Legacy accounting company

Beard Miller Company LLP (bmc), a legacy firm of ParenteBeard LLC, was an accounting and auditing firm serving clients mainly in the mid-Atlantic region of the United States. The firm was created through a series of mergers, the largest occurring in January 2001 between Beard & Company and Miller & Company. Prior to merging with Parente Randolph in October 2009, bmc had 16 offices located in Pennsylvania, Maryland, New Jersey, and New York, and more than 600 employees. bmc was a member of the larger BDO Seidman Alliance, which enables Accounting and Consulting organizations other than the "Big 4 auditors" to share resources which may be otherwise unattainable.
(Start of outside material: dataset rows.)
(* ===== verification/DirLock.v ===== *)
(** * The lock file of a directory (utils/dir-lock.ts)

    Processes publish a lock by linking a file of their own under its path, and
    move a lock aside when its owner is dead. Each system call is one step of
    its process; steps of different processes interleave, and a process may die
    between any two. Identifiers of files are fresh (the descriptor the code
    keeps open pins them), process identifiers are not reused. Legacy locks that
    are directories and file systems without identifiers are left out. *)

(* Source aliases:
   DL = src/packages/coding-agent/src/utils/dir-lock.ts
   BO = src/packages/coding-agent/src/core/kernel/bootstrap.ts *)

From S2P Require Import Prelude.

Abbreviation pid := nat.
(** A file, by its device and inode numbers. *)
Abbreviation file := nat.

(** DL 16-16 DirLockAttempt. [Threw] stands for an exception. *)
Inductive DirLockAttempt := acquired | held | reclaimed | Threw.
Inductive errno := ENOENT | EEXIST | EOTHER.

(** Where a process is: the call it makes next. *)
Inductive place :=
| Idle                                     (* tryAcquireDirLock is not running *)
| Publish (retry : bool)                   (* writeFileSync of the candidate *)
| Link (retry : bool)                      (* linkSync *)
| Recheck (retry : bool) (e : errno)       (* statSync of the candidate after an error *)
| Capture                                  (* statSync of the lock *)
| Pin (c : file)                           (* openSync and fstatSync of the lock *)
| Judge (c : file)                         (* readOwnerRaw *)
| Ask (c : file) (read : option file)      (* ownerAlive *)
| Rename (c : file) (read : option file)   (* renameSync of the lock *)
| Recover (c : file)                       (* statIdentity of the lock after an error *)
| Verify (c : file)                        (* statIdentity of the file aside *)
| RemoveAside                              (* rmSync of the judged lock *)
| Restore                                  (* linkSync of a lock that was not judged *)
| DropAside                                (* rmSync of the file aside *)
| Cleanup (r : DirLockAttempt)             (* rmSync of the candidate *)
| Returned (r : DirLockAttempt).

(** A process: whether it lives, where it is, and the files under its candidate and aside paths. *)
Record process := { alive : bool; at_ : place; candidate : option file; aside : option file }.
(** The lock path, the owner in each file in the order of their creation, the files earlier attempts left aside, and
    the processes by their pid. *)
Record state := { lock : option file; owners : list pid; stray : list file; procs : list process }.

Definition proc_at (p : place) (x : process) : process := {| alive := alive x; at_ := p; candidate := candidate x; aside := aside x |}.
Definition with_candidate (c : option file) (x : process) : process := {| alive := alive x; at_ := at_ x; candidate := c; aside := aside x |}.
Definition with_aside (a : option file) (x : process) : process := {| alive := alive x; at_ := at_ x; candidate := candidate x; aside := a |}.
Definition dead (x : process) : process := {| alive := false; at_ := at_ x; candidate := candidate x; aside := aside x |}.
Definition set_lock (l : option file) (s : state) : state := {| lock := l; owners := owners s; stray := stray s; procs := procs s |}.
Definition set_proc (p : pid) (x : process) (s : state) : state := {| lock := lock s; owners := owners s; stray := stray s; procs := <[p := x]> (procs s) |}.

(** [isProcessAlive(pid)]. *)
Definition living (s : state) (p : pid) : bool := match procs s !! p with Some x => alive x | None => false end.
(** The number of links of a candidate is 2: it is also under the lock path, or under an aside path. *)
Definition linked_twice (s : state) (f : file) : bool :=
  bool_decide (lock s = Some f) || bool_decide (f ∈ stray s) || existsb (fun x => bool_decide (aside x = Some f)) (procs s).

(** DL 47-188 tryAcquireDirLock. The next call of process [p]. [oops] tells that the reply of a link or a rename
    that landed is lost; [missing] is the answer of [ownerAlive(undefined)]. *)
Definition advance (p : pid) (x : process) (oops missing : bool) (s : state) : state :=
  let go (l : place) := set_proc p (proc_at l x) s in
  match at_ x with
  | Idle => set_proc p (with_aside None (proc_at (Publish true) x))
              {| lock := lock s; owners := owners s; stray := match aside x with Some f => f :: stray s | None => stray s end; procs := procs s |}
  | Publish retry =>
      let f := length (owners s) in
      set_proc p (with_candidate (Some f) (proc_at (Link retry) x)) {| lock := lock s; owners := owners s ++ [p]; stray := stray s; procs := procs s |}
  | Link retry =>
      match candidate x, lock s with
      | None, _ => go (Recheck retry ENOENT)
      | Some _, Some _ => go (Recheck retry EEXIST)
      | Some f, None => set_lock (Some f) (go (if oops then Recheck retry EOTHER else Cleanup acquired))
      end
  | Recheck retry e =>
      match candidate x with
      | Some f => if linked_twice s f then go (Cleanup acquired)
                  else match e with EEXIST => go Capture | _ => go (Cleanup Threw) end
      | None => if retry then go (Publish false)
                else match e with EEXIST => go Capture | _ => go (Cleanup Threw) end
      end
  | Capture => match lock s with None => go (Cleanup reclaimed) | Some c => go (Pin c) end
  | Pin c => match lock s with
             | Some c' => if Nat.eqb c' c then go (Judge c) else go (Cleanup held)
             | None => go (Judge c)
             end
  | Judge c => go (Ask c (lock s))
  | Ask c read =>
      let is_alive := match read with Some f => match owners s !! f with Some o => living s o | None => missing end | None => missing end in
      if is_alive then go (Cleanup held) else go (Rename c read)
  | Rename c _ =>
      match lock s with
      | None => go (Cleanup reclaimed)
      | Some f => set_lock None (set_proc p (with_aside (Some f) (proc_at (if oops then Recover c else Verify c) x)) s)
      end
  | Recover c => match lock s with Some _ => go (Cleanup Threw) | None => go (Verify c) end
  | Verify c => if bool_decide (aside x = Some c) then go RemoveAside else go Restore
  | RemoveAside => set_proc p (with_aside None (proc_at (Cleanup reclaimed) x)) s
  | Restore =>
      match aside x, lock s with
      | Some f, None => set_lock (Some f) (go DropAside)
      | _, _ => go (Cleanup held)
      end
  | DropAside => set_proc p (with_aside None (proc_at (Cleanup held) x)) s
  | Cleanup r => set_proc p (with_candidate None (proc_at (Returned r) x)) s
  | Returned _ => s
  end.

(** BO 515-515 acquireBootstrapLock. The holder removes the lock. *)
Definition releaseLock (p : pid) (x : process) (s : state) : state := set_lock None (set_proc p (proc_at Idle x) s).

(** What happens: a call of a process, its death, the sweep of its candidate (DL 26-45), the end of its work under the
    lock, or its next attempt. *)
Inductive event := Step (p : pid) (oops missing : bool) | Die (p : pid) | Sweep (p : pid) | Release (p : pid) | Again (p : pid).
Definition happen (e : event) (s : state) : state :=
  let on p (f : process -> state) := match procs s !! p with Some x => if alive x then f x else s | None => s end in
  match e with
  | Step p oops missing => on p (fun x => advance p x oops missing s)
  | Die p => on p (fun x => set_proc p (dead x) s)
  | Sweep p => match procs s !! p with Some x => set_proc p (with_candidate None x) s | None => s end
  | Release p => on p (fun x => match at_ x with Returned acquired => releaseLock p x s | _ => s end)
  | Again p => on p (fun x => match at_ x with Returned acquired => s | Returned _ => set_proc p (proc_at Idle x) s | _ => s end)
  end.
(** The kept bytes are a suffix of the string's bytes, in whole characters, within the limit. *)
Lemma truncateStringToBytesFromEnd_spec str maxBytes :
  js_wf str -> 0 <= maxBytes ->
  byteLength (truncateStringToBytesFromEnd str maxBytes) <= maxBytes /\
  exists k, buffer_from (truncateStringToBytesFromEnd str maxBytes) =
    utf8_encode (drop k (code_points str)).
Proof.
  intros Hwf Hm. unfold truncateStringToBytesFromEnd.
  destruct (_ <=? maxBytes) eqn:E; to_prop; [split; [done|by exists 0%nat]|].
  pose proof (code_points_scalar _ Hwf) as Hs.
  destruct (skip_continuation_drop (code_points str)
    (Z.to_nat (Z.of_nat (length (buffer_from str)) - maxBytes)) Hs) as [k Hk].
  unfold byteLength. fold (buffer_from str) in Hk. rewrite Hk.
  rewrite buffer_from_toString by by apply Forall_drop. split; [|by exists k].
  rewrite <- Hk. etrans; [apply inj_le, skip_continuation_length|]. rewrite length_drop. lia.
Qed.

(** ** The tail loop *)

(** Every line collected so far is blank. *)
Definition all_blank (ls : list jsstr) : bool := forallb (fun l => bool_decide (l = [])) ls.

Lemma blanks_unlines ls :
  all_blank ls = true ->
  byteLength (unlines ls) = Z.of_nat (pred (length ls)).
Proof.
  intros H. rewrite byteLength_unlines.
  assert (sumZ byteLength ls = 0) as ->; [|lia].
  induction ls as [|l ls IH]; [done|]. unfold all_blank in H. simpl in H. to_prop. subst. rewrite sumZ_cons, IH by done. done.
Qed.

Lemma blanks_take ls n :
  all_blank ls = true ->
  all_blank (take n ls) = true.
Proof.
  revert n. induction ls as [|l ls IH]; intros n H; [by destruct n|].
  unfold all_blank in H. simpl in H. to_prop. destruct n as [|n]; [done|]. simpl.
  unfold all_blank. simpl. apply andb_true_iff. split; [by apply bool_decide_eq_true|by apply IH].
Qed.

(** The reversed lines [rlines] still to be read, with [out] collected: the loop extends [out] with
    whole lines that fit, or, when [out] holds only blank lines, ends with a cut line. *)
Lemma truncateTail_loop_spec rlines out maxLines maxBytes res count by_ partial :
  Forall js_wf rlines -> 0 <= maxBytes ->
  byteLength (unlines out) <= maxBytes ->
  truncateTail_loop rlines maxLines maxBytes out (byteLength (unlines out)) = (res, count, by_, partial) ->
  count = byteLength (unlines res) /\ count <= maxBytes /\
  (Z.of_nat (length res) <= maxLines \/ res = out) /\
  exists k, (k <= length rlines)%nat /\
    if partial then
      exists line tl blanks, rlines !! k = Some line /\ res = tl :: blanks /\
        all_blank blanks = true /\
        all_blank (reverse (take k rlines) ++ out) = true /\
        maxBytes < byteLength (unlines (line :: reverse (take k rlines) ++ out)) /\
        exists j, buffer_from tl = utf8_encode (drop j (code_points line))
    else res = reverse (take k rlines) ++ out /\
      match rlines !! k with
      | None => True
      | Some l => match by_ with
                  | ByLines => maxLines <= Z.of_nat (length res)
                  | ByBytes => maxBytes < byteLength (unlines (l :: res))
                  end
      end.
Proof.
  intros Hwf Hm. revert out. induction Hwf as [|line rlines Hline Hwf IH]; intros out Hout; simpl.
  { intros [= <- <- <- <-]. split_and!; [done|done|by right|]. exists 0%nat. split; [simpl; lia|done]. }
  destruct (_ <? maxLines) eqn:El; to_prop.
  2:{ intros [= <- <- <- <-]. split_and!; [done|done|by right|]. exists 0%nat.
      split; [simpl; lia|]. split; [done|]. simpl. lia. }
  rewrite separator_flag.
  replace (byteLength (unlines out) + _) with (byteLength (unlines (line :: out)))
    by (rewrite byteLength_unlines_cons; lia).
  destruct (maxBytes <? _) eqn:Eb; to_prop; [fold (all_blank out); destruct (all_blank out) eqn:Ebl|].
  - (* the line is cut *)
    intros [= <- <- <- <-]. pose proof (blanks_unlines _ Ebl) as Hbl.
    set (kept := Z.min _ _) in *.
    destruct (truncateStringToBytesFromEnd_spec line (maxBytes - kept) Hline ltac:(lia)) as [Hle [j Hj]].
    set (tl := truncateStringToBytesFromEnd _ _) in *.
    assert (Hlt : length (take (Z.to_nat kept) out) = Z.to_nat kept) by (rewrite length_take; lia).
    assert (Hcnt : byteLength (unlines (tl :: take (Z.to_nat kept) out)) = byteLength tl + kept).
    { rewrite byteLength_unlines_cons, (blanks_unlines _ (blanks_take _ _ Ebl)), Hlt.
      case_bool_decide as H0; [rewrite H0 in Hlt; simpl in Hlt; lia|].
      destruct (take (Z.to_nat kept) out); [done|]. simpl in Hlt. lia. }
    split_and!; [done|lia|left; simpl; rewrite Hlt; lia|]. exists 0%nat. split; [lia|].
    exists line, tl, (take (Z.to_nat kept) out). split_and!; try done; [by apply blanks_take|].
    by exists j.
  - intros [= <- <- <- <-]. split_and!; [done|done|by right|]. exists 0%nat. split; [simpl; lia|done].
  - intros Hrun. apply IH in Hrun as (-> & Hc & Hl & k & Hk & Hres); [|done].
    split_and!; [done|done|destruct Hl as [?| ->]; left; simpl in *; lia|].
    exists (S k). split; [simpl; lia|]. simpl. rewrite reverse_cons, <- (assoc_L app). done.
Qed.

Lemma split_on_wf c s : js_wf s -> Forall js_wf (split_on c s).
Proof.
  induction 1 as [|x s Hx _ IH]; simpl; [repeat constructor|].
  destruct (x =? c)%N; [by repeat constructor|].
  destruct (split_on c s) as [|l ls]; [by repeat constructor|].
  inversion IH; subst. constructor; [by constructor|done].
Qed.

Lemma reverse_take_reverse {A} (l : list A) k :
  (k <= length l)%nat -> reverse (take k (reverse l)) = drop (length l - k) l.
Proof.
  intros Hk. rewrite <- (reverse_involutive (drop _ _)). f_equal.
  rewrite <- (take_drop (length l - k) l) at 1. rewrite reverse_app.
  rewrite take_app_le by (rewrite length_reverse, length_drop; lia).
  apply take_ge. rewrite length_reverse, length_drop. lia.
Qed.

Lemma lookup_reverse {A} (l : list A) k x :
  reverse l !! k = Some x -> l !! (length l - S k)%nat = Some x.
Proof.
  intros H. assert (k < length l)%nat by (apply lookup_lt_Some in H; by rewrite length_reverse in H).
  rewrite reverse_lookup in H by done. done.
Qed.

Lemma truncateTail_bounded (text : jsstr) (o : TruncationOptions)
    (Hwf : js_wf text) (Hb : 0 <= maxBytes_of o) :
  let r := truncateTail text o in
  outputBytes r = byteLength (content r) /\
  outputBytes r <= maxBytes_of o /\
  outputLines r <= Z.max 0 (maxLines_of o).
Proof.
  unfold truncateTail. fold (maxLines_of o) (maxBytes_of o).
  destruct (_ && _) eqn:Ew; to_prop; simpl; [split_lia|].
  destruct (truncateTail_loop _ _ _ [] 0) as [[[res count] by_] partial] eqn:Erun. simpl.
  assert (Forall js_wf (reverse (lines_of text))) by (apply Forall_reverse, split_on_wf, Hwf).
  apply (truncateTail_loop_spec (reverse (lines_of text)) []) in Erun as (-> & Hc & Hl & _); [|done..].
  split_lia; try done. destruct Hl as [?| ->]; simpl; lia.
Qed.

(** [truncateTail] respects both limits on every text, also when it cuts a line: the bytes it
    reports are those of its content and within the byte limit, and it keeps at most the line limit. *)
Theorem truncateTail_bounds (text : jsstr) (o : TruncationOptions)
    (Hwf : js_wf text) (Hb : 0 <= maxBytes_of o) :
  let r := truncateTail text o in
  outputBytes r = byteLength (content r) /\
  outputBytes r <= maxBytes_of o /\
  outputLines r <= Z.max 0 (maxLines_of o).
Proof. by apply truncateTail_bounded. Qed.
The CEO of bmc was Lamar Stoltzfus, who is now chairman of ParenteBeard.

==Branding==

Though the firm’s legal name was Beard Miller Company, the firm elected to use its initials in lowercase (bmc) in day-to-day operations. The firm also used numbers in place of letters when advertising the brand’s image, a form of "rebus". For instance, the word “vision”, which appeared prominently in the company’s literature, is spelled out V1510N.

==Services==

bmc provided the following services: Audit (including IT Audit and Employee Benefits), Tax Consulting and Form Preparation, and Business Consulting. The firm also had a sister organization, bmc Financial Advisors, which, while technically a separate entity, worked closely with the larger accounting organization.

==Locations==

Beard Miller Company has 16 American offices in Pennsylvania, Maryland, New York, and New Jersey.

==Merger==

In August 2009, the firm announced that it would merge with Parente Randolph, another Mid-Atlantic public accounting firm, effective October 1, 2009. The new firm is headquartered in Philadelphia, PA and is named ParenteBeard LLC.